=== DATA TO PROCESS ===
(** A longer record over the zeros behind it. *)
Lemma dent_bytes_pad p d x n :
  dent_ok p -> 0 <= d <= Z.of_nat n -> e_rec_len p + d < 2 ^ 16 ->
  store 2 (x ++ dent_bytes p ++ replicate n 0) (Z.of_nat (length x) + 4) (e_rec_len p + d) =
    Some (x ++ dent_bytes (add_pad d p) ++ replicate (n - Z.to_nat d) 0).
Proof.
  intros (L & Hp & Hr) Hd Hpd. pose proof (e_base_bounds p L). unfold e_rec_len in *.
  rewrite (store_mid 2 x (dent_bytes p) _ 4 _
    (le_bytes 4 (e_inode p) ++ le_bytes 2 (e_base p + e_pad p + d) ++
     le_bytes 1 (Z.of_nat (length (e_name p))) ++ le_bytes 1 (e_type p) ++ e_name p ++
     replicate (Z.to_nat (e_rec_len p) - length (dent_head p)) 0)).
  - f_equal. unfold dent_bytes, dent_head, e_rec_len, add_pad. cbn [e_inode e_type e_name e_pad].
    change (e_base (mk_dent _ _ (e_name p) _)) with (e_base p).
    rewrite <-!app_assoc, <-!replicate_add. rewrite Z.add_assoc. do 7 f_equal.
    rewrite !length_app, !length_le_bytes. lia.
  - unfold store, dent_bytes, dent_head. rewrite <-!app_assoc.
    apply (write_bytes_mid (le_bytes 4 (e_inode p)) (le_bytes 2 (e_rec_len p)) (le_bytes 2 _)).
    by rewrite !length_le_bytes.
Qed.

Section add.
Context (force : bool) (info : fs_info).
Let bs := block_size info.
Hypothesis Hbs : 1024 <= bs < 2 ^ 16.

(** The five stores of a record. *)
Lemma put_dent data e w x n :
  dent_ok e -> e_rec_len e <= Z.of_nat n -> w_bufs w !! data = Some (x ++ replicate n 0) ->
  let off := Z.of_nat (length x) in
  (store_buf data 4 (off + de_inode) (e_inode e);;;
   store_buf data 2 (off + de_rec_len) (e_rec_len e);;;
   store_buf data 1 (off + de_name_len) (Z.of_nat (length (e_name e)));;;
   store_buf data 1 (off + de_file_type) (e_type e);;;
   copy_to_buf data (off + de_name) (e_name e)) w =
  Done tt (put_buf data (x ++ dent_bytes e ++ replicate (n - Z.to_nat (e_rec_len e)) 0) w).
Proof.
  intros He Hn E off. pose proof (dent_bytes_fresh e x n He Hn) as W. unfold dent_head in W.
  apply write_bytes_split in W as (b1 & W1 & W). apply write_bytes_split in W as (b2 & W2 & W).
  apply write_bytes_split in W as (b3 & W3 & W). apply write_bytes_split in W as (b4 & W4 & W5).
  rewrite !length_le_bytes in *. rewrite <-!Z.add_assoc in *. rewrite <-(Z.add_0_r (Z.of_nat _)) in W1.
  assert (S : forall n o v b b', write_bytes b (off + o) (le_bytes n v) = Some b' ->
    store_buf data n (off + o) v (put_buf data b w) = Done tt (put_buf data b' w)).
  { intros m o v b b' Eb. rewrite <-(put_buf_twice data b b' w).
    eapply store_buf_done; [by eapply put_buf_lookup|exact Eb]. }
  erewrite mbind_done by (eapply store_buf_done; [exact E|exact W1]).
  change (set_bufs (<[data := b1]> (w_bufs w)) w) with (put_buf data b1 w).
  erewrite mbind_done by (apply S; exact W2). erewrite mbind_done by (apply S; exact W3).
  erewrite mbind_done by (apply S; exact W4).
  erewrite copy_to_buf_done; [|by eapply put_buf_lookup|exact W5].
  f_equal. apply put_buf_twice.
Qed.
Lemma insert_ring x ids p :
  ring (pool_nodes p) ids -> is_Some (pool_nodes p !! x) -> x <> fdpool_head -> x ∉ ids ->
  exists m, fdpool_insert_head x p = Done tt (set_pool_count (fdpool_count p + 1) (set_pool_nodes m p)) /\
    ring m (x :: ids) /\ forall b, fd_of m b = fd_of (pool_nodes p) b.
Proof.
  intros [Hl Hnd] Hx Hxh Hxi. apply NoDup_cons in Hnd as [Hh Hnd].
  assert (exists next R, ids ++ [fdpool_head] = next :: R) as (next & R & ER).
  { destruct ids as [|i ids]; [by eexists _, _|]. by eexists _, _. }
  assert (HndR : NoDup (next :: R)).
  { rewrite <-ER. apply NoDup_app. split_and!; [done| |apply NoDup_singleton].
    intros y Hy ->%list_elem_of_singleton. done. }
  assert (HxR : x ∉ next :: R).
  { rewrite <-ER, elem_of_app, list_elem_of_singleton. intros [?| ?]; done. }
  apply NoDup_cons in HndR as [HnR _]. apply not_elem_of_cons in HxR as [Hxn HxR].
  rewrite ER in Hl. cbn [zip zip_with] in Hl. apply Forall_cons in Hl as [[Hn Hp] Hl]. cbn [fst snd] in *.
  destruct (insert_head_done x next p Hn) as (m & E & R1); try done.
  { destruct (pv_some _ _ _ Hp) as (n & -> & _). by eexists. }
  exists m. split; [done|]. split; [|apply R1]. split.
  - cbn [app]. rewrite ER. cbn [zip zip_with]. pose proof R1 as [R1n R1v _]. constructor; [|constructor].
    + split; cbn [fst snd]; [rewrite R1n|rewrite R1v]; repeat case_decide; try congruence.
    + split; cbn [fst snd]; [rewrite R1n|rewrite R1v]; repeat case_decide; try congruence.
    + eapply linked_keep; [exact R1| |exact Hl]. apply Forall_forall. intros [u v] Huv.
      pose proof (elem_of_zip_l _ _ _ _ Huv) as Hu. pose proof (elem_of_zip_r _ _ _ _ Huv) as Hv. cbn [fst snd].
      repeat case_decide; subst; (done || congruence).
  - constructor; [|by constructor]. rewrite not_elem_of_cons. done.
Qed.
===
=== DATA TO PROCESS ===
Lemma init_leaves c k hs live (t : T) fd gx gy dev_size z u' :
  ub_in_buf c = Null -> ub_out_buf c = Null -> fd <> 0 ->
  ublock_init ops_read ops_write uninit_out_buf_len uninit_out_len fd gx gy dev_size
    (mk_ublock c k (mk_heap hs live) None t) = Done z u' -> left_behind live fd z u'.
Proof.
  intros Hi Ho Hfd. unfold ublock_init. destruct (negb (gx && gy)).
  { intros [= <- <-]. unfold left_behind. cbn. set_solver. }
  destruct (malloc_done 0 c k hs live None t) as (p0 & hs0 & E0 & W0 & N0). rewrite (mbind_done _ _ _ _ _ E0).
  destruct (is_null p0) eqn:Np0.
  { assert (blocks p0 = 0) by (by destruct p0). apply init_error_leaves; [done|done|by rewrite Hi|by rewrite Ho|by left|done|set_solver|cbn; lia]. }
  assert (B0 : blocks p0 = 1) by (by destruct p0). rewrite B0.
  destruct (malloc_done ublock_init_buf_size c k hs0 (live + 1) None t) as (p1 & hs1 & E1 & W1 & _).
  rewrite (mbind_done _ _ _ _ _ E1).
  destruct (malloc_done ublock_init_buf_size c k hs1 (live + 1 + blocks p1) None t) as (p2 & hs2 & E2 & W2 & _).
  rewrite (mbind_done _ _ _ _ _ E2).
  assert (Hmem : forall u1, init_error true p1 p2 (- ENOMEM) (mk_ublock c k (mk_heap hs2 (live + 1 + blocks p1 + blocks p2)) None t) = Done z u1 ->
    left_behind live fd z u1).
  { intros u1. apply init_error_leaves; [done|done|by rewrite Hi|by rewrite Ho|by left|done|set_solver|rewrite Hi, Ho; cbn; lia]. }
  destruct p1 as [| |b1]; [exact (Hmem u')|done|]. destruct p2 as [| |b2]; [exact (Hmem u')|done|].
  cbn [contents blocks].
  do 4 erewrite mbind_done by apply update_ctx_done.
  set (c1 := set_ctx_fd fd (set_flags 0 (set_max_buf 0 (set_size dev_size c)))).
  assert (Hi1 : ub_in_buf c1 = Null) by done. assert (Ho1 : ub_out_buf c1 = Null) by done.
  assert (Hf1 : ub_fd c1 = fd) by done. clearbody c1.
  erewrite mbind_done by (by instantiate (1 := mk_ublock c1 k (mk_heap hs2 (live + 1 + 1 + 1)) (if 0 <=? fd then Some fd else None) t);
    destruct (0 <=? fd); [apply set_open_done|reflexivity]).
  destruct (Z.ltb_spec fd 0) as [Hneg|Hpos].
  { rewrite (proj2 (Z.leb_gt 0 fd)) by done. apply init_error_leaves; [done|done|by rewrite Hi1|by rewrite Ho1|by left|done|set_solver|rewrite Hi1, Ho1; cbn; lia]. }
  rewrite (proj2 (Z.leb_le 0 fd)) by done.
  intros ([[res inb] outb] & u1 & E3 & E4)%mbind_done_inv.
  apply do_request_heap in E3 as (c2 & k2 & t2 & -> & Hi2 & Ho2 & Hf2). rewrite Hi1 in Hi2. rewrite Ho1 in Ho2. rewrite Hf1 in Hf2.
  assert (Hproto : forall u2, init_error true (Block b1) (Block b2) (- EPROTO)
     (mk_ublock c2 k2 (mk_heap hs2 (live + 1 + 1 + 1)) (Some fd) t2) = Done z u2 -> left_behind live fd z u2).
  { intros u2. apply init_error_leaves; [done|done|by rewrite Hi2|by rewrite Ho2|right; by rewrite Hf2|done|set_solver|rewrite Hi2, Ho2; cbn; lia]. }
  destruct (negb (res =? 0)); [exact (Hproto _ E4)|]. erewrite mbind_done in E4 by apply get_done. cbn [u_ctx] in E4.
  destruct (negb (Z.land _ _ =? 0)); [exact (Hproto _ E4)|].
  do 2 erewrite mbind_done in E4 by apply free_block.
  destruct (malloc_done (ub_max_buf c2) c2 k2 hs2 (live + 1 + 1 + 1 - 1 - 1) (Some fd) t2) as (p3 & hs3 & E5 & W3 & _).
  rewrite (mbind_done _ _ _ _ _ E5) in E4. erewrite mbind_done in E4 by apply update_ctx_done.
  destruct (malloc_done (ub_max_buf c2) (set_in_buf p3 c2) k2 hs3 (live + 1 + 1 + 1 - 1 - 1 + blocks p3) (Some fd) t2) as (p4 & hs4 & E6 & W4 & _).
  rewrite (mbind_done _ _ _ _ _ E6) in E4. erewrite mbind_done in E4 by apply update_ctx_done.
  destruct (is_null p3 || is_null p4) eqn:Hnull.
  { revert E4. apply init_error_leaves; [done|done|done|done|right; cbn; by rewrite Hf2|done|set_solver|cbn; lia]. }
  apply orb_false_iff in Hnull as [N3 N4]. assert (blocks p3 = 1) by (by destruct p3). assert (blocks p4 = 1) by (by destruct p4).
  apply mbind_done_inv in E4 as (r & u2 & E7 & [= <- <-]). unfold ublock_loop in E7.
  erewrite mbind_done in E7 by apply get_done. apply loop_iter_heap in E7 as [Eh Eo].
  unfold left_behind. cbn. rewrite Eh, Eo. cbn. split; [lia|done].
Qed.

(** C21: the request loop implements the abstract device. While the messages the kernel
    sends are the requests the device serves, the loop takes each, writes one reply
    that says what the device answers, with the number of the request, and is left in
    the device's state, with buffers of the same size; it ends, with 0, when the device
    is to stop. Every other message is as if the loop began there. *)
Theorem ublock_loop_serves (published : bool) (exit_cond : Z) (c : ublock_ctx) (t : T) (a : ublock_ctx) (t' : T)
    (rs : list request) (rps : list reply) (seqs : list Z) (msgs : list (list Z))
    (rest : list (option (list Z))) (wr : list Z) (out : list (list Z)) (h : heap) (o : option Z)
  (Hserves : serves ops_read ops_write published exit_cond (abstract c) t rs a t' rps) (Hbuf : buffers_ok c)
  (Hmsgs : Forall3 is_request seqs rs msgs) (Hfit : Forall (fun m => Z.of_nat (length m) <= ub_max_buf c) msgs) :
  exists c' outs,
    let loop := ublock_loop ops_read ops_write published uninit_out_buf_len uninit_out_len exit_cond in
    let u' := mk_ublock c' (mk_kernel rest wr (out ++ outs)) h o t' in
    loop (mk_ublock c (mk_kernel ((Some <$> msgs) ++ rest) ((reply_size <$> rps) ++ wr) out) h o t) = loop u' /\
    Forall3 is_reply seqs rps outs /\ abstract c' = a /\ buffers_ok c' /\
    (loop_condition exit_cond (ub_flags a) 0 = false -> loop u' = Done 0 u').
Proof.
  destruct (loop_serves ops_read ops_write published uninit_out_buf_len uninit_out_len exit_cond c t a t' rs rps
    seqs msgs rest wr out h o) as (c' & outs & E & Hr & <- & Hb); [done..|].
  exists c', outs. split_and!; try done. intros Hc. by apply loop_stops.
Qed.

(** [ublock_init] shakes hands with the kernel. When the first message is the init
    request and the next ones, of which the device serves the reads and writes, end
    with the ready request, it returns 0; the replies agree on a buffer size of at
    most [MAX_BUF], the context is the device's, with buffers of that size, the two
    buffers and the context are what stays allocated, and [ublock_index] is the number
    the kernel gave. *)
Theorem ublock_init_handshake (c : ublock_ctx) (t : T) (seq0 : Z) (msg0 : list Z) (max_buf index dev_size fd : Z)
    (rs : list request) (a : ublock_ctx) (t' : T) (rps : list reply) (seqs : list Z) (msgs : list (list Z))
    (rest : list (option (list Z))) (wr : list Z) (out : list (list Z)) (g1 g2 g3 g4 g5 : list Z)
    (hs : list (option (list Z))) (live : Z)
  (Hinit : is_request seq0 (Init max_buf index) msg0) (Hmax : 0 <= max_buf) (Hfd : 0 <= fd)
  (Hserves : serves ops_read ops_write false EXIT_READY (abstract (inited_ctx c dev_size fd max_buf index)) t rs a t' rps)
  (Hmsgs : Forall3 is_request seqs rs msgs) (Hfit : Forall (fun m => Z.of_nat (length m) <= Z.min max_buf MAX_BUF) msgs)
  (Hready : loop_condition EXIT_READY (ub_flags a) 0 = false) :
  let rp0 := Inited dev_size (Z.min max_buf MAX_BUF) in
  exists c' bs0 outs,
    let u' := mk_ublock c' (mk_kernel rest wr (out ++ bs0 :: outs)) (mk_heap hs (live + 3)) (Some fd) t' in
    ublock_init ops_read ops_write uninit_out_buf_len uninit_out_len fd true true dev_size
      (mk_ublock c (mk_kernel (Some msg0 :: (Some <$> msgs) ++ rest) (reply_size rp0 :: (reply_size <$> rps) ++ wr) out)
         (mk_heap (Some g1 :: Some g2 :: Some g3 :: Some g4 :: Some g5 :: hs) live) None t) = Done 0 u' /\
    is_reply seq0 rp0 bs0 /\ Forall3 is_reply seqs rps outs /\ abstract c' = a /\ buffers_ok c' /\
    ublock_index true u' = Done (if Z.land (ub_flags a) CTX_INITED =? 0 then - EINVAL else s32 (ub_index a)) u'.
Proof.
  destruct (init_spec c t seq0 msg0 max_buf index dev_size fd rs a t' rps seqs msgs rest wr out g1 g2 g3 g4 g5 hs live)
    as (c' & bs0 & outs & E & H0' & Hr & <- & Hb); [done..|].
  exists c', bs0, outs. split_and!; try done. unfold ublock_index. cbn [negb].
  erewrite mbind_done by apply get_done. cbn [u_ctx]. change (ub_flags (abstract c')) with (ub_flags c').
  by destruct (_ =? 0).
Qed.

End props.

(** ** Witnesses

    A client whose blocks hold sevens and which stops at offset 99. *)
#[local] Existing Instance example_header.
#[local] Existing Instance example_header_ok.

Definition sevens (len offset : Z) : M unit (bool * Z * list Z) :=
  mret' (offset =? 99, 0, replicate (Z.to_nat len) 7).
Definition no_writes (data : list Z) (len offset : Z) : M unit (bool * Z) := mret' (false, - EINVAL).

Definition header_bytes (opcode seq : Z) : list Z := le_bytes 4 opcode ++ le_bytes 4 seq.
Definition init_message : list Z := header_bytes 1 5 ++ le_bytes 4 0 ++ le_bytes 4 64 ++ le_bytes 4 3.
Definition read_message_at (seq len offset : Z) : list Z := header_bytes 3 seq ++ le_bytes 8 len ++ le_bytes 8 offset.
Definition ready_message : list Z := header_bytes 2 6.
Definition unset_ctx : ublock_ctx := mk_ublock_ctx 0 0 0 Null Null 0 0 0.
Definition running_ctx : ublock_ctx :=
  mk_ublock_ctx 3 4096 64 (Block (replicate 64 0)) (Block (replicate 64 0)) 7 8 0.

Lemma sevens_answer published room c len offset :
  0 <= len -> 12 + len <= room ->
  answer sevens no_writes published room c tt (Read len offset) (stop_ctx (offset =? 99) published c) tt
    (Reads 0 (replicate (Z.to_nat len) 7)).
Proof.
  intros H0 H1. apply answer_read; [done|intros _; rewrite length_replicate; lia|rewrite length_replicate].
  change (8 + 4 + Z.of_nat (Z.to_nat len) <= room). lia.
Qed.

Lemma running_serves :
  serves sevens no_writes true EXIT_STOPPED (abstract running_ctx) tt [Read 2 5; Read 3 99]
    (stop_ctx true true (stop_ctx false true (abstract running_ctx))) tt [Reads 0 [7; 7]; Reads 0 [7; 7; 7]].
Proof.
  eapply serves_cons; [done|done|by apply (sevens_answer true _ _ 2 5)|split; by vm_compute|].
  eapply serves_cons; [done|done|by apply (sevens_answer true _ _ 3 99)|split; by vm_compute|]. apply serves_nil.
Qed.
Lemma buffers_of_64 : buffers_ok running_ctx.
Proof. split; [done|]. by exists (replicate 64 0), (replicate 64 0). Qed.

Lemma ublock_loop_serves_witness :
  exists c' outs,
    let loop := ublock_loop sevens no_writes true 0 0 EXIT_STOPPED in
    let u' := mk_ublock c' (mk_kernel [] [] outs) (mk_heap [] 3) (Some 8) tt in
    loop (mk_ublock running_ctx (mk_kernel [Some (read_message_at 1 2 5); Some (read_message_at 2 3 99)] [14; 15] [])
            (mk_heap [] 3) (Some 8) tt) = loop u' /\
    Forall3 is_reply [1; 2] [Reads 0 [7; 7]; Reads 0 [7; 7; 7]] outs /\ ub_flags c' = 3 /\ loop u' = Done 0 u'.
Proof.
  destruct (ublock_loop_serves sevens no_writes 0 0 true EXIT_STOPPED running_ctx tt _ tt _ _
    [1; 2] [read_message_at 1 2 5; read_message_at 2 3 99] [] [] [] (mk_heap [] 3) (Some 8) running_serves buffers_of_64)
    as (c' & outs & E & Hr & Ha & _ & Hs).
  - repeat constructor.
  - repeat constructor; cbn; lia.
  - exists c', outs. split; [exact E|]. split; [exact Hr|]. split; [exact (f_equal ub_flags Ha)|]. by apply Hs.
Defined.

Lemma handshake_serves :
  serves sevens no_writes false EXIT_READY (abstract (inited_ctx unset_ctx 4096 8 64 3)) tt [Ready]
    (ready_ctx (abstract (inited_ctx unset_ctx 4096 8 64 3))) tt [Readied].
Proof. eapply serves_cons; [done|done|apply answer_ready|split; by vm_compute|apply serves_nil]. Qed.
===
=== DATA TO PROCESS ===
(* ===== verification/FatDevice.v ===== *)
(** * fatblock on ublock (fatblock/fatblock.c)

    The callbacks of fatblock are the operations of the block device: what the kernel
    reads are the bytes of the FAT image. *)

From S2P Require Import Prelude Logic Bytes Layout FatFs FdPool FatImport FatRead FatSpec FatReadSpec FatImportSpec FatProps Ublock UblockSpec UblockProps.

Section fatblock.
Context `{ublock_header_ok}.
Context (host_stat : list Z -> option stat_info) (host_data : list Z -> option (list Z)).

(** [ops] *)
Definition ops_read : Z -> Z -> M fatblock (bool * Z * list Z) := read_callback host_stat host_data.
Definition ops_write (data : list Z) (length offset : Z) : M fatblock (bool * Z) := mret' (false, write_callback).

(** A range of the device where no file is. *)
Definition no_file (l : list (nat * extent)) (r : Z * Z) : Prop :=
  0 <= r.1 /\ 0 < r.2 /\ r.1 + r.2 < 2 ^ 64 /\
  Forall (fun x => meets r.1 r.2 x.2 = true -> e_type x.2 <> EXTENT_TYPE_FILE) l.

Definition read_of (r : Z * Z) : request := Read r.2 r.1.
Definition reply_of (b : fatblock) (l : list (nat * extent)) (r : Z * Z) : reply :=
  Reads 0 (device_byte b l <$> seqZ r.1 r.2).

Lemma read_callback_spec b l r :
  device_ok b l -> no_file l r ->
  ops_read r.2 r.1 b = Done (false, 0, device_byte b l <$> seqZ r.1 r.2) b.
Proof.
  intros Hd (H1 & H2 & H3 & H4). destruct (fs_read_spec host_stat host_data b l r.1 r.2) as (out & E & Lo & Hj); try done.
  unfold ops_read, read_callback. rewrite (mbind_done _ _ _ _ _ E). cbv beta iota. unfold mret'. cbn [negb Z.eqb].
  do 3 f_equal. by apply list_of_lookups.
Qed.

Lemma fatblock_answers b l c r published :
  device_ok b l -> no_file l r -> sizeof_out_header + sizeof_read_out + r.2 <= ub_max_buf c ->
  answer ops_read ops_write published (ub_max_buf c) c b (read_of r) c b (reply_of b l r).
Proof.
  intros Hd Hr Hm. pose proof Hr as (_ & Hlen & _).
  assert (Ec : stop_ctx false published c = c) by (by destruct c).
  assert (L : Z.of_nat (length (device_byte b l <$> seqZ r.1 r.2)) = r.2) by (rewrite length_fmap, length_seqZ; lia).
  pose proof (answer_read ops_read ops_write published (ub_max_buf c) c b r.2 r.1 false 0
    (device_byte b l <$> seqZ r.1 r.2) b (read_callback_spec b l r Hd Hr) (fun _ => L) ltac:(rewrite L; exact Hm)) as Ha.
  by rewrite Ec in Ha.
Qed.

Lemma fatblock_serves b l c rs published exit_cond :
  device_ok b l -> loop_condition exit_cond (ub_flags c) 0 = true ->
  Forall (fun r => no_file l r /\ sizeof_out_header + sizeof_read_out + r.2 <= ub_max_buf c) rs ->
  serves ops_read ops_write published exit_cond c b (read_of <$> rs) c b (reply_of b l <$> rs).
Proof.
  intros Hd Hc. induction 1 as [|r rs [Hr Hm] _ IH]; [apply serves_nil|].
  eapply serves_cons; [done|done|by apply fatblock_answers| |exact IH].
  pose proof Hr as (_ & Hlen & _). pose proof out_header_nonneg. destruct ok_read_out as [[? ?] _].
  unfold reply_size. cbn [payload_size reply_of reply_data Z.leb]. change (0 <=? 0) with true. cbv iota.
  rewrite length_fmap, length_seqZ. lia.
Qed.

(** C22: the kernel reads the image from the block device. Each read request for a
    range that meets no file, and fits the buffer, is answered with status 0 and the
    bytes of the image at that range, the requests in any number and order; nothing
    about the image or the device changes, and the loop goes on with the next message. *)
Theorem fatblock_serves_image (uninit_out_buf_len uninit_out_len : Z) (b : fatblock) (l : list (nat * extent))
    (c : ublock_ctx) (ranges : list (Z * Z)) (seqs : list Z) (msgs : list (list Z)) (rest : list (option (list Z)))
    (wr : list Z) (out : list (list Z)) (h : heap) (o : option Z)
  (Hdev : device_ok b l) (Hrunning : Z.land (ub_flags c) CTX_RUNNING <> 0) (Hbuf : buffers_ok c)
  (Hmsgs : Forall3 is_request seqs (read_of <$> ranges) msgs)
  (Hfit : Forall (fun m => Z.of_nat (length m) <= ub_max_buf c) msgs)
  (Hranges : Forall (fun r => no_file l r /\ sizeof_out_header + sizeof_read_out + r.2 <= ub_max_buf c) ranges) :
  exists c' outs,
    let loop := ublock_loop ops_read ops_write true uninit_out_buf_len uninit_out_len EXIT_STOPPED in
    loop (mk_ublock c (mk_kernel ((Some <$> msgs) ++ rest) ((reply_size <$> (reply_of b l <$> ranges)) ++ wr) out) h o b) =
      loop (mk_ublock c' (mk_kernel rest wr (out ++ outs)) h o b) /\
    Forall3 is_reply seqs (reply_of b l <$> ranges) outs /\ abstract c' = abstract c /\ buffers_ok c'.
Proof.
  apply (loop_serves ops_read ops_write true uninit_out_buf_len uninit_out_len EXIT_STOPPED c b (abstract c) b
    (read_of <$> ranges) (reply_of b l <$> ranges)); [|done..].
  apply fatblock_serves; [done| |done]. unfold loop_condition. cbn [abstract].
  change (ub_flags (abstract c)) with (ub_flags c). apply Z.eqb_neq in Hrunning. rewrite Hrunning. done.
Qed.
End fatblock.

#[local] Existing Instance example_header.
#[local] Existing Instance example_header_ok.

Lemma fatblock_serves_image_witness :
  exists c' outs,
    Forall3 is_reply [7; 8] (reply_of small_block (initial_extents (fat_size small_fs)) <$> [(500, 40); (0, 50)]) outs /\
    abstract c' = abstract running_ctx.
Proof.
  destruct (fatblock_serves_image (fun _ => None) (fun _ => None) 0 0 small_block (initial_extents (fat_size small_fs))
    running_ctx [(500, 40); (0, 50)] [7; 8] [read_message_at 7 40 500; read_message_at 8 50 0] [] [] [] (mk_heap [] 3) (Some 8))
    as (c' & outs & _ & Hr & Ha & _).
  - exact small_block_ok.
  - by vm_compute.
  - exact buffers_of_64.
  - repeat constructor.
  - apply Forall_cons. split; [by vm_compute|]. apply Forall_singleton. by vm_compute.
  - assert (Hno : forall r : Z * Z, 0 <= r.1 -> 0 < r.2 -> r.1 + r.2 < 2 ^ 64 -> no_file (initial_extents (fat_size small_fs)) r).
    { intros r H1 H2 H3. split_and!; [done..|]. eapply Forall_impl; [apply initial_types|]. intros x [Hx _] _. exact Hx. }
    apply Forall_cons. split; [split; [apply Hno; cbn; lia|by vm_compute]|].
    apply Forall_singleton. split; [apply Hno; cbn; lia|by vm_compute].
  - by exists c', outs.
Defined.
===
TASK TO CARRY OUT »
Your reply is one number: how many lines of the records above contain the word "constructor".

FINISHED EXERCISE »
5